Onboarding and Resume Recovery

• #4934 classifies the ARM64 image-tar upload 404 and applies an image-ref workaround (closes #3266) — Apple Silicon and ARM hosts get a deterministic onboarding path.
• #4943 detaches sandbox providers before rebuild deletes the sandbox — fixes a class of orphaned-provider failures during rebuild.
• #4938 repairs rebuilt resume snapshots — resume after rebuild no longer drops session state.
• #4897 bypasses host proxy for the managed inference hostname — operators behind corporate proxies can hit managed inference without policy edits.
• #4896 accepts messaging selector key sequences during onboarding — multi-keystroke selectors no longer dead-end the form.
• #4888 restores Qwen3.6 27B FP8 as the DGX Station vLLM default.

Messaging, Hermes, and Inference

• #4933 makes Slack notify the sender when an @-mention is denied instead of dropping silently — denied mentions are now visible feedback instead of a black hole.
• #4889 lets onboarding register operator-supplied extra placeholder keys — Hermes integrations can declare their own placeholder vocabulary without forking the form.
• #4959 enforces the env-secret boundary on Hermes sandbox recover — recovery no longer crosses the secret boundary.
• #4931 rejects the Hermes dashboard internal port when it collides with the dashboard port — surfaces the collision at config time instead of after start.
• #4904 restarts the vLLM container after host reboot (closes #4886) — inference comes back without manual intervention.

Security Hardening

• #4878, #4880, and #4884 close the P0, P1, and P2 code-scanning batches — three coordinated passes that reset the security debt baseline.
• #4885 extracts the curl-probe policy into a single seam — future probe changes touch one file instead of N.
• #4976 routes test temp paths through the secure helper — removes a class of TOCTOU and shared-tmp races in the test suite.
• #4980 keeps the tunnel service PID directory stable across restarts — tunnel reconciliation no longer chases moving paths.
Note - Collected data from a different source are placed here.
(* ===== verification/Ownership.v ===== *)
(** * Ownership: allocation, retain and release keep the heaps and the counts together

    The executor keeps the payloads of objects and regions in two heaps, and
    their reference counts in the core of [Arc].  [coherent] says that every
    payload belongs to an allocation the core knows.  The theorems show that
    allocation gives a handle nobody holds, that retaining and releasing a
    value change the counts by the references the value holds, and that the
    last release frees exactly what it names. *)

From S2P Require Import Prelude Text Diag Types ClassModel Civil Arc Heap Values Operators Ir Frames Machine Places Providers Exec Sample.

#[local] Open Scope string_scope.
#[local] Open Scope Z_scope.

(** ** Coherence *)

(** The core knows the owner of every payload. *)
Definition backed {T} (h : Heap T) (a : ArcCore) : Prop :=
  ∀ i g p, h !! i = Some (Some (g, p)) →
    1 ≤ g < 2 ^ 32 ∧ Z.of_nat i < 2 ^ 32 ∧ is_Some (lookup_obj a (from_parts (Z.of_nat i) g)).

Definition valid_handle (handle : Handle) : Prop :=
  0 ≤ h_slot handle < 2 ^ 32 ∧ 1 ≤ h_generation handle < 2 ^ 32.

Record coherent `{World} (c : Core) : Prop := {
  co_arc : wf (arc_core c);
  co_objects : backed (objects c) (arc_core c);
  co_memory : backed (memory c) (arc_core c);
}.

(** ** Handles and ids *)

Lemma id_of_range handle : valid_handle handle → 0 < id_of handle ≤ u64_MAX.
Proof.
  intros [Hs Hg]. unfold id_of. rewrite from_parts_sum by lia. unfold u64_MAX. lia.
Qed.

Lemma id_of_parts handle : valid_handle handle →
  id_index (id_of handle) = h_slot handle ∧ id_generation (id_of handle) = h_generation handle.
Proof. intros [Hs Hg]. unfold id_of. apply from_parts_inv. lia. Qed.

Lemma handle_of_id_of handle : valid_handle handle → handle_of (id_of handle) = handle.
Proof.
  intros Hv. unfold handle_of. destruct (id_of_parts handle Hv) as [-> ->]. by destruct handle.
Qed.

Lemma id_of_inj a b : valid_handle a → valid_handle b → id_of a = id_of b → a = b.
Proof.
  intros Ha Hb E. rewrite <- (handle_of_id_of a Ha), <- (handle_of_id_of b Hb). by rewrite E.
Qed.

Lemma id_of_handle_of id : 0 ≤ id ≤ u64_MAX → id_of (handle_of id) = id.
Proof.
  intros Hid. pose proof (id_bounds id Hid) as [H1 H2].
  destruct (from_parts_inv (id_index id) (id_generation id) H2) as [E1 E2].
  unfold id_of, handle_of. cbn [h_slot h_generation]. by apply id_ext.
Qed.

Lemma lookup_obj_range a id st : lookup_obj a id = Some st → 0 ≤ id ≤ u64_MAX.
Proof.
  unfold lookup_obj. destruct (in_range 0 u64_MAX id) eqn:E; [|discriminate].
  intros _. by apply in_range_spec.
Qed.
Onboarding and Messaging Architecture

• #4471, #4472, #4473, and #4475 refactor the onboarding FSM to return ordered provider result sequences and run live sequences with record-only steps, with a sequence-runner adapter to bridge legacy callers — sets up deterministic replay and removes a long-standing source of onboarding nondeterminism.
• #4901 persists messagingPlan in session so resume picks it up cleanly.
• #4908 migrates messaging conflict detection to the manifest-plan architecture (phase 4a, #4392) — reduces ad-hoc conflict logic and centralizes the source of truth.

Skills, Docs, and Release Surface

• #4164 recommends backup-all for host backups and demotes the in-tree script to engineering-only — contributed by @glenn-agent.
• #4759 standardizes copyable command examples across the docs — contributed by @HanClinto.
• #4879 refreshes the v0.0.60 release notes for the docs site.
• #4935 refines the shared triage taxonomy across docs, project-management, and skills.
• #4939 and #4963 clarify the e2e single-runner scenario target and adopt Vitest fixtures as the scenario runner.

CI and Release Confidence

• #4380 replaces the dry-run e2e runner with real shell assertions and deletes --validate-only and the bash runner — the e2e suite now exercises actual sandbox state transitions.
• #4977 shards the PR CLI coverage gate so coverage signal arrives faster on every PR.
• #4887 adds a docs-only PR fast path and splits code checks — docs PRs no longer wait on the full code matrix.
• #4905 and #4906 guard against oversized test files and remove unused CodeQL declarations.
• #4655, #4656, #4928, #4964 — e2e drift guard, scenario summary clarity, runtime-override and Docker-auth stability, and an opt-in live scenario project.
• #4893 uploads CLI Vitest timing reports so test-time regressions show up in CI artifacts.
• #4903 stabilizes platform Vitest failures.
• CLI test acceleration pass: #4895, #4898, #4907, #4911, #4913, #4914, #4919, #4927, #4929 replace slow subprocess matrices with unit coverage and trim remaining subprocess waits — PR feedback is materially faster.
• #4910 and #4920 tighten policy test coverage by importing tier helpers by name and moving confirmation coverage to action tests.

Thank you

Thank you to external contributors @glenn-agent for #4164 and @HanClinto for #4759 — both shipped in this release.